Task objective. Take the records below and retype them line by line, from the first line through the one containing "the new size, at"; stop there.

(Stored data entries)
*** Begin section ***

(** C13: [rt_realloc] on an allocation keeps the invariant.  It fails only by
    leaving the heap as it is; otherwise the result is an allocation of at least
    the new size, at the old place or at a new one, in place of the old one, with
    the old data up to the smaller of the two sizes; all other allocations keep
    their place and their data. *)
Theorem rt_realloc_correct h bs q n newsize :
  heap_inv h bs -> (q, n) ∈ live 0 bs -> 12 <= h_size h -> 0 < newsize <= 2 ^ 32 - 4 ->
  exists r h' bs', rt_realloc (Some q) newsize h = Ok r h' /\ heap_inv h' bs' /\
    match r with
    | None => h' = h /\ bs' = bs
    | Some q' => exists n' l, live 0 bs ≡ₚ (q, n) :: l /\ live 0 bs' ≡ₚ (q', n') :: l /\ newsize <= n' /\ data_kept l h h' /\
        forall i, 0 <= i < Z.min n newsize -> h_data h' !! (q' + i) = h_data h !! (q + i)
    end.
Proof.
  intros I Hq H12 Hns. destruct (align_4 newsize ltac:(lia)) as [Hal Hge]. unfold rt_realloc.
  set (ns := RT_ALIGN newsize RT_ALIGN_SIZE) in *. erewrite bind_Ok by reflexivity.
  destruct (Z.ltb_spec (h_size h) ns); [by exists None, h, bs|]. rewrite (proj2 (Z.eqb_neq ns 0)) by lia.
  pose proof (hi_sem _ _ I) as Hsem.
  assert (heap_take h = Ok tt (set_h_sem 0 h)) as Etake
    by (unfold heap_take; erewrite bind_Ok by reflexivity; by rewrite Hsem).
  run_step Etake. destruct (live_at _ _ _ _ Hq) as (pre & b & post & -> & Hu & -> & ->). rewrite Z.add_0_l in *.
  destruct (core_at _ _ _ _ (hi_core _ _ I)) as (_ & [Hb Hb4] & Hqq & H0 & _ & H1 & _ & He & _).
  pose proof (span_nonneg _ Hqq). pose proof (hc_base _ _ (hi_core _ _ I)) as (B0 & _ & Bm). pose proof (hc_size _ _ (hi_core _ _ I)).
  rewrite (proj2 (Z.ltb_ge (span pre + 12) 0)), (proj2 (Z.leb_gt (h_end h) _)) by lia. cbn [orb].
  change SIZEOF_STRUCT_MEM with 12. replace (span pre + 12 - 12) with (span pre) by lia.
  run_step (run_hdr (set_h_sem 0 h) _ _ H1). cbn [hdr_of hm_next].
  replace (span pre + b_size b - span pre - 12) with (b_size b - 12) by lia. rewrite (u32_small (b_size b - 12)) by lia.
  apply elem_of_Permutation in Hq as Hl. destruct Hl as [l Hl].
  destruct (Z.eqb_spec (b_size b - 12) ns) as [Es|Es].
  { run_step (release_taken h Hsem). eexists _, h, _. split; [reflexivity|]. split; [done|].
    exists (b_size b - 12), l. split_and!; try done. lia. }
  change MIN_SIZE with 12. rewrite (u32_small (ns + 12 + 12)) by lia.
  destruct (Z.ltb_spec (ns + 12 + 12) (b_size b - 12)) as [Hlt|Hnlt].
  - rewrite (u32_small (span pre + 12 + ns)) by lia. replace (span pre + 12 + ns) with (span pre + (ns + 12)) by lia.
    destruct (run_shrink h pre b post ns I Hu) as (h' & E & I' & Hd); [Z.to_euclidean_division_equations; lia|done|lia|].
    apply bind_Ok_inv in E as ([] & h1 & E1 & E). apply bind_Ok_inv in E as ([] & h2 & E2 & E).
    apply bind_Ok_inv in E as ([] & h3 & E3 & E). run_step E1. run_step E2. run_step E3. run_step E.
    eexists _, h', _. split; [reflexivity|]. split; [exact I'|]. destruct (live_shrunk pre b post ns Hu) as [El1 El2].
    exists ns, (live 0 pre ++ live (span pre + b_size b) post). rewrite El1, El2.
    split_and!; [by rewrite Permutation_middle|by rewrite Permutation_middle|lia| |intros; by rewrite Hd].
    intros q2 n2 i _ _. by rewrite Hd.
  - run_step (release_taken h Hsem).
    destruct (run_move h _ _ _ ns I Hq H12) as (r & h' & bs' & E & I' & Hr); [lia|done|].
    rewrite E. exists r, h', bs'. split; [done|]. split; [done|]. destruct r as [q'|]; [|done].
    destruct Hr as (n' & l' & R1 & R2 & R3 & R4 & R5). exists n', l'. split_and!; try done; [lia|].
    intros i Hi. apply R5. lia.
Qed.

(** ** Limits *)

(** A heap of 1000 bytes of data at address 0x20000000. *)
Definition demo_heap : heap := default (mk_heap 0 ∅ ∅ 0 0 0 0 0 0) (rt_system_heap_init 0x20000000 0x20000400).

Lemma demo_heap_inv : heap_inv demo_heap [mk_blk 1012 false] /\ lowest demo_heap [mk_blk 1012 false].
Proof.
  assert (h_lfree demo_heap = 0) as El by (vm_compute; reflexivity).
  assert (h_end demo_heap = 1012) as Ee by (vm_compute; reflexivity).
  assert (h_base demo_heap = 0x20000000) as Eb by (vm_compute; reflexivity).
  split.
  - split; [|simpl; tauto|vm_compute; reflexivity]. split.
    + split; [|split; [by rewrite Ee|]].
      * split; [vm_compute; reflexivity|done].
      * exists 1012. vm_compute. reflexivity.
    + vm_compute. reflexivity.
    + by repeat constructor.
    + rewrite El. left. left. done.
    + rewrite Eb, Ee. done.
    + vm_compute. reflexivity.
  - intros l [[-> _]|[]]. by rewrite El.
Qed.

(** The size is rounded up in 32 bits without a check: a request for the
    largest sizes becomes a request for nothing, and succeeds with a block of
    12 bytes. *)
Theorem rt_malloc_size_wraps h bs size :
  heap_inv h bs -> 12 <= h_size h -> 2 ^ 32 - 3 <= size < 2 ^ 32 -> rt_malloc size h = rt_malloc 12 h.
Proof.
  intros I H12 Hs. unfold rt_malloc. rewrite (proj2 (Z.eqb_neq size 0)) by lia. change (12 =? 0) with false. cbv iota.
  assert (RT_ALIGN size RT_ALIGN_SIZE = 0) as ->.
  { unfold RT_ALIGN, RT_ALIGN_SIZE. change (4 - 1) with 3.
    assert (u32 (size + 4 - 1) = size - (2 ^ 32 - 3)) as E by (unfold u32; Z.to_euclidean_division_equations; lia).
    rewrite E, align_down_4 by lia. Z.to_euclidean_division_equations. lia. }
  change (RT_ALIGN 12 RT_ALIGN_SIZE) with 12. do 2 erewrite (bind_Ok get) by reflexivity.
  rewrite (proj2 (Z.ltb_ge (h_size h) 0)), (proj2 (Z.ltb_ge (h_size h) 12)) by lia. done.
Qed.

Lemma rt_malloc_size_wraps_witness :
  rt_malloc 0xFFFFFFFF demo_heap = rt_malloc 12 demo_heap /\ ret (rt_malloc 0xFFFFFFFF) demo_heap = Some (Some 12).
Proof.
  split; [|vm_compute; reflexivity]. apply (rt_malloc_size_wraps demo_heap [mk_blk 1012 false]).
  - apply demo_heap_inv.
  - vm_compute. discriminate.
  - lia.
Defined.

(** [rt_calloc] multiplies in 32 bits without a check: a request for 2^30 + 1
    objects of 4 bytes succeeds with 12 bytes, of which 4 are cleared. *)
Theorem rt_calloc_overflows :
  ret (p ← rt_calloc (2 ^ 30 + 1) 4; d ← gets h_data; m ← gets h_mem; mret (p, (fun i => d !! i) <$> [12; 15; 16; 4097], hm_next <$> m !! 0)) demo_heap
  = Some (Some 12, [Some 0; Some 0; None; None], Some 24).
Proof. vm_compute. reflexivity. Qed.

(** [rt_realloc] does not move [lfree] down when it cuts off the end of a
    block in front of it: the memory that a shrunk block gives back is not found
    by [rt_malloc] any more, so a request fails although there is room. *)
Theorem rt_realloc_hides_memory :
  ret (rt_malloc 900;; rt_malloc 40;; rt_realloc (Some 12) 40;; rt_malloc 400) demo_heap = Some None /\
  ret (rt_malloc 900;; rt_malloc 40;; rt_free (Some 12);; rt_malloc 40;; rt_malloc 400) demo_heap = Some (Some 64).
Proof. split; vm_compute; reflexivity. Qed.

(** The bound of the search excludes an exact fit at the end: the whole of a
    fresh heap, which is advertised as its size, cannot be allocated. *)
Theorem rt_malloc_exact_fit_refused :
  h_size demo_heap = 1000 /\ ret (rt_malloc 1000) demo_heap = Some None /\ ret (rt_malloc 996) demo_heap = Some (Some 12).
Proof. vm_compute. done. Qed.

(** ** Witnesses *)

Lemma rt_malloc_correct_witness :
  exists h' bs', rt_malloc 100 demo_heap = Ok (Some 12) h' /\ heap_inv h' bs' /\ exists n, 100 <= n /\ live 0 bs' ≡ₚ [(12, n)].
Proof.
  destruct (rt_malloc_correct demo_heap [mk_blk 1012 false] 100) as (h' & bs' & E & I & _ & _ & Hr).
  - apply demo_heap_inv.
  - vm_compute. discriminate.
  - lia.
  - assert (malloc_result demo_heap [mk_blk 1012 false] 100 = Some 12) as Er by (vm_compute; reflexivity).
    rewrite Er in E, Hr. exists h', bs'. split; [exact E|]. split; [exact I|].
    destruct Hr as (n & Hn & Hp & _). exists n. split; [exact Hn|exact Hp].
Defined.

(** The same heap with one block of 900 bytes allocated. *)
Definition demo_blocks : list blk := [mk_blk 912 true; mk_blk 100 false].
Definition demo_heap1 : heap := run (rt_malloc 900) demo_heap.

Lemma demo_heap1_inv : heap_inv demo_heap1 demo_blocks /\ lowest demo_heap1 demo_blocks.
Proof.
  assert (h_lfree demo_heap1 = 912) as El by (vm_compute; reflexivity).
  assert (h_end demo_heap1 = 1012) as Ee by (vm_compute; reflexivity).
  assert (h_base demo_heap1 = 0x20000000) as Eb by (vm_compute; reflexivity).
  split.
  - split; [|simpl; tauto|vm_compute; reflexivity]. split.
    + split; [|split; [by rewrite Ee|]].
      * split; [vm_compute; reflexivity|]. split; [vm_compute; reflexivity|done].
      * exists 1012. vm_compute. reflexivity.
    + vm_compute. reflexivity.
    + by repeat constructor.
    + rewrite El. left. right. left. done.
    + rewrite Eb, Ee. done.
    + vm_compute. reflexivity.
  - intros l [[_ ?]|[[-> _]|[]]]; [done|]. by rewrite El.
Qed.

Lemma rt_free_correct_witness :
  exists h' bs', rt_free (Some 12) demo_heap1 = Ok tt h' /\ heap_inv h' bs' /\ live 0 bs' = [].
Proof.
  destruct (rt_free_correct demo_heap1 demo_blocks 12 900) as (h' & bs' & E & I & _ & Hp & _).
  - apply demo_heap1_inv.
  - apply demo_heap1_inv.
  - left.
  - exists h', bs'. split; [exact E|]. split; [exact I|]. apply Permutation_nil.
    apply (Permutation_cons_inv (a := (12, 900))). exact Hp.
Defined.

*** End section ***

Response to the exercise.
(** C13: [rt_realloc] on an allocation keeps the invariant.  It fails only by
    leaving the heap as it is; otherwise the result is an allocation of at least
    the new size, at the old place or at a new one, in place of the old one, with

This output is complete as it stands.